Ich brauche nicht zu betonen, wie lange das her ist. Das texi lag im Dämmerzustand in wechselnden Hinterfächern. Alle paar Jahre geriet es in meine Wahrnehmung; ich probierte aus, ob es noch ging. Es ging. Dann habe ich es wieder weggeräumt, ein Wahrzeichen meiner ersten Jahre in der taz. Eine Erinnerung an meine bleibende intensive Hassliebe zu dieser Zeitung, die leider nicht erwidert wurde.

Im letzten Jahr habe ich einen Versuch gemacht, mich davon zu befreien. Ich habe das texi zur Adoption freigegeben. Als erstes habe ich natürlich bei der taz nachgefragt. Ein freundlicher launiger Brief mit Foto an die hardware-Abteilung. Keine Antowort. Nochmal nachgefragt. Dann kam eine mail von Volker Schmittke:
“hi, wie das so ist mit mails, die an verteiler gehen, keiner antwortet. kurz und gut, kein interesse.
danke für die nachfrage und viele grüsse”

Als nächstes habe ich das Erinnerungsstück einem der damaligen EDV-Bastler in der taz, Diet Metk, angeboten. Er hat selber noch zwei davon, schrieb mir aber:
” Zum Texi noch die Info: Es ist ja mit einem Spezialprogramm ausgestattet, mit dem die Texterfassung mithilfe der beim Redaktionssystem zur Formatierung genutzten “Negativbuchstaben” möglich war. Und es verfügt über ein spezielles “Sendeprogramm”, mit dem per Akustikkoppler (oder auch per Kabel) Daten in das taz-System überspielt werden konnten.
Beide Programme – und das ist vielleicht spannend – wurden vom  damaligen Mitbegründer des ChaosComputerClubs, Wau Holland, in Zusammenarbeit mit einem Freund von ihm, dessen Namen ich nicht mehr weiß, entwickelt und der taz geschenkt.”

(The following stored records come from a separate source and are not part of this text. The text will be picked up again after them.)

(** * Journal primitives *)

Ltac unfold_inner := unfold set_clock, set_nodes, set_overlay, set_pending_ops, set_unflushed_ops,
  set_missing_nodes, set_relationship_index, set_scheduled_node_fetches, set_scope_policies,
  set_max_pending_ops, set_transaction_journal, set_ticks, rel_pending in *.

(** [n]'s current state is in the journal, if there is one. *)
Definition node_journaled (n : string) (i : Inner) : Prop :=
  match transaction_journal i with Some j => is_Some (j_nodes j !! n) | None => True end.

Lemma journal_node_spec n i :
  ∃ j, journal_node n i = set_transaction_journal j i ∧ node_journaled n (journal_node n i) ∧
    (rel_pending (journal_node n i) = rel_pending i) ∧
    (transaction_journal i = None → j = None).
Proof.
  unfold journal_node, node_journaled, rel_pending. destruct (transaction_journal i) as [j|] eqn:E.
  - case_decide as Hd.
    + exists (Some j). split_and!; [by destruct i; simpl in *; subst|by rewrite E|by rewrite E|done].
    + eexists. split_and!; [done| |done|done]. simpl. rewrite lookup_insert_eq. eauto.
  - exists None. split_and!; [by destruct i; simpl in *; subst|by rewrite E|by rewrite E|done].
Qed.

Lemma journal_node_wf X n i : wf_but X i → wf_but X (journal_node n i).
Proof.
  intros Hi. destruct (journal_node_spec n i) as (j & E & _ & Hp & _).
  split; intros; rewrite ?Hp in *; rewrite E in *; simpl in *; by apply Hi.
Qed.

Wau Holland ist seit 16 Jahren tot. 1983 habe ich mit ihm zusammen eine taz-Seite zum Computer-Hacken gestaltet, wahrscheinlich auf diesem texi. Nach seinem Tod wurde ein Wau-Holland-Museum gegründet, das sein Vermächtnis zugänglich halten sollte. Das wäre doch die richtige Endstation für das Gerät, dachte ich und wandte mich an den Vorsitzenden.

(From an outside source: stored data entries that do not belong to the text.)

(** [TransactionJournal::restore], on a state whose journal was taken. *)
Definition journal_restore (j : TransactionJournal) (i : Inner) : Inner :=
  let i := set_clock (j_clock j) i in
  let i := set_pending_ops (undo_restore (j_pending j) (pending_ops i)) i in
  let i := set_unflushed_ops (undo_restore (j_unflushed j) (unflushed_ops i)) i in
  let i := set_nodes (foldl restore_node (nodes i) (btree_list (j_nodes j))) i in
  let i := set_missing_nodes
             (foldl restore_set_membership (missing_nodes i) (btree_list (j_missing j))) i in
  let i := set_scheduled_node_fetches
             (foldl restore_set_membership (scheduled_node_fetches i) (btree_list (j_scheduled j))) i in
  let i := foldl (λ i node, reindex_node_relationships node i) i (btree_elems (j_rel_sources j)) in
  set_overlay (j_overlay j) i.

(** * What changed *)

Record ChangeImpact := mkImpact {
  data_changed : bool;
  full_refresh : bool;
  touched_paths : list string;
  records_changed : bool;
  touched_record_keys : list string
}.

Definition operation_is_record_op (op : Operation) : bool :=
  is_record_node_id (operation_source_node op).

Definition operation_touched_record_key (op : Operation) (nodes : gmap string NodeState)
    : option string :=
  let from_node :=
    let node := operation_source_node op in
    if is_record_node_id node then nodes !! node ≫= record_key_from_node_state else None in
  match action op with
  | SetField node field (OScalar (JString key)) =>
      if is_record_node_id node && bool_decide (field = "key") then Some key else from_node
  | _ => from_node
  end.

(** [ChangeImpact::from_ops]. *)
Definition impact_from_ops (ops : list Operation) (nodes : gmap string NodeState) : ChangeImpact :=
  let record_ops := filter (λ op, operation_is_record_op op = true) ops in
  let keys := (λ op, operation_touched_record_key op nodes) <$> record_ops in
  mkImpact (negb (bool_decide (ops = []))) false
    (btree_elems (list_to_set (operation_touched_path <$> ops)))
    (negb (bool_decide (record_ops = [])))
    (if forallb (λ k, bool_decide (is_Some k)) keys
     then btree_elems (list_to_set (omap Datatypes.id keys)) else []).

Definition impact_is_empty (c : ChangeImpact) : bool :=
  negb (data_changed c) && negb (full_refresh c) && bool_decide (touched_paths c = [])
  && negb (records_changed c) && bool_decide (touched_record_keys c = []).

(** * Running a transaction *)

(** The part of [run_local_transaction_in_scope] under the lock.  The body gives
its value and the member ids it created; a missing journal is the source's
[expect]. *)
Definition run_local_transaction {A} (body : M (A * list string)) (i : Inner)
    : Inner * result (A * list string * nat * ChangeImpact) :=
  let i := set_transaction_journal (Some (journal_begin i)) i in
  let start_unflushed_len := queue_len (unflushed_ops i) in
  match body i with
  | (i, Ok (a, member_ids)) =>
      let ops := drop start_unflushed_len (operations (unflushed_ops i)) in
      let i := flush_pending_relationship_index i in
      let i := set_transaction_journal None i in
      (i, Ok (a, member_ids, length ops, impact_from_ops ops (nodes i)))
  | (i, Err e) =>
      match transaction_journal i with
      | Some rollback => (journal_restore rollback (set_transaction_journal None i), Err e)
      | None => (i, Err (Message "local transaction journal missing"))
      end
  end.

Section env.
Context `{HC : Codec, HE : Env}.

Definition conflict (message : string) : PrimadbError := TransactionConflict message.

(** [f64 + f64] and [Number::from_f64]. *)
Definition f64_add (x y : SpecFloat.spec_float) : SpecFloat.spec_float := SpecFloat.SFadd 53 1024 x y.

Definition number_from_f64 (f : SpecFloat.spec_float) : option number :=
  match f with
  | SpecFloat.S754_infinity _ | SpecFloat.S754_nan => None
  | _ => Some (Float f)
  end.

(** [TransactionChain::increment]. *)
Definition increment (a : string) (segs : list string) (by_ : SpecFloat.spec_float)
    : M SpecFloat.spec_float :=
  current ← materialize_inner a segs;
  base ← match current with
         | Some (JNumber n) => mret (as_f64 n)
         | Some _ => throw (conflict ("`" +:+ display_path a segs +:+ "` is not numeric"))
         | None => mret (SpecFloat.S754_zero false)
         end;
  let next := f64_add base by_ in
  match number_from_f64 next with
  | None => throw (conflict ("increment produced a non-finite value at `" +:+ display_path a segs +:+ "`"))
  | Some n => _ ← put_json_inner a segs (JNumber n); mret next
  end.

Definition assert_exists (a : string) (segs : list string) : M unit :=
  found ← path_exists_inner a segs;
  if found : bool then mret tt
  else throw (conflict ("expected `" +:+ display_path a segs +:+ "` to exist")).

Definition assert_absent (a : string) (segs : list string) : M unit :=
  found ← path_exists_inner a segs;
  if found : bool then throw (conflict ("expected `" +:+ display_path a segs +:+ "` to be absent"))
  else mret tt.

Definition assert_value (a : string) (segs : list string) (expected : json) : M unit :=
  current ← materialize_inner a segs;
  match current with
  | Some v =>
      if json_eqb v expected then mret tt
      else throw (conflict ("expected `" +:+ display_path a segs +:+ "` to equal `"
                              +:+ json_display expected +:+ "`"))
  | None => throw (conflict ("expected `" +:+ display_path a segs +:+ "` to equal `"
                               +:+ json_display expected +:+ "`"))
  end.

Definition assert_revision (a : string) (segs : list string) (expected : option VersionMarker)
    : M unit :=
  current ← revision_at_inner a segs;
  if bool_decide (current = expected) then mret tt
  else throw (conflict ("revision conflict at `" +:+ display_path a segs +:+ "`")).

(** One step of [apply_transaction_steps]: the member ids it records. *)
Definition apply_step (scope_root : option string) (step : TransactionStep) : M (list string) :=
  let '(a, segs) := scoped_anchor_segments scope_root (anchor (transaction_step_path step))
                      (segments (transaction_step_path step)) in
  match step with
  | SPut _ v => _ ← put_json_inner a segs v; mret []
  | SUnset _ => _ ← unset_inner a segs; mret []
  | SSet _ v => member_id ← set_json_inner a segs v; mret [member_id]
  | SRemove _ v => _ ← remove_json_inner a segs v; mret []
  | SAssertExists _ => _ ← assert_exists a segs; mret []
  | SAssertAbsent _ => _ ← assert_absent a segs; mret []
  | SAssertValue _ v => _ ← assert_value a segs v; mret []
  | SAssertRevision _ r => _ ← assert_revision a segs r; mret []
  | SIncrement _ b => _ ← increment a segs b; mret []
  end.

Fixpoint apply_transaction_steps (scope_root : option string) (steps : list TransactionStep)
    (member_ids : list string) : M (unit * list string) :=
  match steps with
  | [] => mret (tt, member_ids)
  | step :: rest =>
      ids ← apply_step scope_root step;
      apply_transaction_steps scope_root rest (member_ids ++ ids)
  end.

(** The transaction of [Primadb::apply_transaction_steps]. *)
Definition run_transaction_steps (scope_root : option string) (steps : list TransactionStep)
    (i : Inner) : Inner * result (unit * list string * nat * ChangeImpact) :=
  match validate_transaction_scopes (scope_policies i) scope_root steps with
  | Err e => (i, Err e)
  | Ok _ => run_local_transaction (apply_transaction_steps scope_root steps []) i
  end.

Peter Frank antwortet: ” Ich bin jahrelang mit Wau und Texi herumgelaufen. Ich habe selbst mal eine Modifikation dafür entwickelt, mit der man im Netzbetrieb gleichzeitig die Akkus laden konnte. Das war in der Originalversion nämlich nicht möglich. Ich erinnere mich auch noch grob daran, was an dem ROM gepatcht wurde, um vom M10 (bzw. Tandy TRS80 Modell 100, weitgehend baugleich) zum Texi zu werden. Den Namen des zweiten Kollegen erinnere ich leider gerade auch nicht mehr, aber den könnte Wulf noch kennen. Die beiden hatten gemeinsam so eine Art Firma dafür gegründet und diese “NOR” genant, nach einem invertierenden Oder-Gatter, einem Baustein der Digitalelektronik, aus dem sich jede denkbare logische Schaltung bis hin zum Computer entwerfen läßt.
Meinen Texi hat am Ende nach meiner Erinnerung irgendwann Wau selbst zurückbekommen, da er ihn irgendwann mal brauchte, und ich da schon was moderneres hatte. Außerdem hatte ich das Gerät, das bei der TAZ-Aktion übrig geblieben war, ursprünglich als “Dauerleihgabe” von ihm bekommen.”

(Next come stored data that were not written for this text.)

(** [drain_pending_operations], [requeue_pending_operations]. *)
Definition drain_pending_operations (i : Inner) : Inner * list Operation :=
  (set_pending_ops queue_default i, operations (pending_ops i)).

Definition requeue_pending_operations (ops : list Operation) (i : Inner) : Inner :=
  set_pending_ops (foldl push (pending_ops i) ops) i.

(** [mark_durable_operations_flushed]. *)
Definition mark_durable_operations_flushed (ops : list Operation) (i : Inner) : Inner :=
  if bool_decide (ops = []) then i
  else
    let saved := length ops in
    if (queue_len (unflushed_ops i) <? saved)
       || negb (bool_decide (take saved (operations (unflushed_ops i)) = ops)) then i
    else set_unflushed_ops (drain_prefix (unflushed_ops i) saved) i.

(** * Snapshots of a root *)

(** The targets [collect_snapshot_root_closure] pushes for a node, in order. *)
Definition node_targets (nodes : gmap string NodeState) (n : NodeId) : list NodeId :=
  match nodes !! n with Some state => edge_target <$> node_edges n state | None => [] end.

(** Its [while let Some(node_id) = pending.pop()] loop; the head of the list is
the top of the stack. *)
Fixpoint closure_loop (fuel : nat) (nodes : gmap string NodeState) (pending : list NodeId)
    (reachable : gset string) : option (gset string) :=
  match fuel with
  | O => None
  | S fuel =>
      match pending with
      | [] => Some reachable
      | n :: pending =>
          if decide (n ∈ reachable) then closure_loop fuel nodes pending reachable
          else closure_loop fuel nodes (reverse (node_targets nodes n) ++ pending) ({[n]} ∪ reachable)
      end
  end.

Definition root_nodes (nodes : gmap string NodeState) (root : string) : list NodeId :=
  filter (λ n, node_matches_root n root = true) (btree_keys nodes).

(** Each iteration pops one entry, and each node is expanded once. *)
Definition closure_fuel (nodes : gmap string NodeState) (root : string) : nat :=
  S (length (root_nodes nodes root)
     + sum_list_with (λ n, length (node_targets nodes n)) (btree_keys nodes)).

Definition collect_snapshot_root_closure (nodes : gmap string NodeState) (root : string)
    : option (gset string) :=
  closure_loop (closure_fuel nodes root) nodes (reverse (root_nodes nodes root)) ∅.

Definition operation_matches_snapshot_nodes (op : Operation) (s : gset string) : bool :=
  bool_decide (operation_source_node op ∈ s).
(** Entries by rank, none equal, are members in the order asked for. *)
Lemma entries_ordered o l : query_order spec = Some o → is_direct_index_path (order_path o) = true → query_limit spec ≠ None →
  (∀ e, e ∈ l → index e ∧ ie_path e = order_path o ∧ ie_node e ∈ ms ∧ passing (ie_node e)) → NoDup (ie_node <$> l) →
  StronglySorted (rank_le (order_direction o)) l → StronglySorted (order_le o) (ie_node <$> l).
Proof using Hindex Hable Horder.
  clear scan_index Hscan Hms Hsorted. intros Ho Hd Hlim Hl Hn Hs. pose proof (order_asked o Ho Hd) as Ha. induction Hs as [|e l Hs IH Hx]; [constructor|]. rewrite fmap_cons in *.
  apply NoDup_cons in Hn as [Hne Hn]. constructor; [apply IH; [|done]; intros x Hx'; apply Hl; set_solver|].
  apply Forall_fmap, Forall_forall. intros x Hin. cbn. rewrite Forall_forall in Hx. specialize (Hx x Hin).
  destruct (Hl e ltac:(set_solver)) as (Hi & Hp & Hm & Hpass), (Hl x ltac:(set_solver)) as (Hi' & Hp' & Hm' & Hpass').
  assert (ie_node e ≠ ie_node x) as Hdiff by (intros E; apply Hne; rewrite E; apply list_elem_of_fmap; eauto).
  assert (ie_sortable e ≠ ie_sortable x) as Hrank.
  { intros E. destruct (Horder o _ _ Ho Hd Hm Hm' Hpass Hpass' Hdiff) as (v & v' & c & Es & Es' & Ec & [?|Hc]); [done|].
    destruct (proj1 Hindex e Hi Hm) as [F Er]; [by rewrite Hp|]. destruct (proj1 Hindex x Hi' Hm') as [F' Er']; [by rewrite Hp'|].
    rewrite Hp in F. rewrite Hp' in F'. rewrite Es in F. rewrite Es' in F'. injection F as ->. injection F' as ->. unfold ranked in *.
    destruct (proj2 Hable _ _ Hm Hpass Ha) as (w & k & G & _ & Sw), (proj2 Hable _ _ Hm' Hpass' Ha) as (w' & k' & G' & _ & Sw').
    rewrite Es in G. rewrite Es' in G'. injection G as <-. injection G' as <-.
    pose proof (rank_compare _ _ _ _ _ Sw Sw' Ec Er Er') as Hcmp. rewrite E, string_compare_refl in Hcmp. congruence. }
  pose proof (entry_rank e Hi Hm ltac:(by rewrite Hp)) as R1. pose proof (entry_rank x Hi' Hm' ltac:(by rewrite Hp')) as R2. rewrite Hp in R1. rewrite Hp' in R2.
  unfold order_le, by_key_le, ole, order_key. cbn [cmp directed_ord]. rewrite R1, R2. unfold rank_le, ole in Hx. unfold directed_cmp.
  destruct (order_direction o); cbn in *.
  - destruct (String.compare (ie_sortable e) (ie_sortable x)) eqn:E; try done. by apply String.compare_eq_iff in E.
  - destruct (String.compare (ie_sortable x) (ie_sortable e)) eqn:E; try done. by apply String.compare_eq_iff in E.
Qed.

Klaus Schleisiek aus der Wau-Holland-Stiftung konnte mir dann den Namen sagen:
“Der “Mitentwickler” ist höchstwahrscheinlich Jürgen Orlok, der heute noch seine Firma Nor-Systems betreibt. Die ganze Texihistorie finde ich deshalb richtungweisend, weil wir nach Snowden in einer Situation sind, dass der CCC / die WHS den Journalisten wieder Hilfe leistet. Diesmal, um Informanten zu schützen und interne Kommunikation intern zu halten.”

Nächster Adressat für mich war also dieser Jürgen.
“Hallo, Herr Orlok, gibt es Sie unter der Adresse? Ich bitte um eine Reaktion. Können Sie mir etwas zu dem Texi-Gerät sagen, das angeblich Wau Holland zusammen mit Ihnen entwickelt hat und das wir in der taz in der 80er Jahren für die Texteingabe benutzt haben? Ich hab noch ein solches Gerät und möchte es sinnvoll loswerden.”

Aber Jürgen Orlok meldete sich nicht. Auch von der Stiftung habe ich dann nichts mehr gehört. Ich habe noch einen halbherzigen Versuch gemacht, das texi über ebay-Kleinanzeigen zu verkaufen. Als da keine Reaktionen kamen, fiel es in den Dämmerschlaf  zurück.

Jetzt hat es Mathias, der blogwart an sich genommen, für ein zukünftiges taz-Museum im Neubau. Danke Mathias, fare well texi!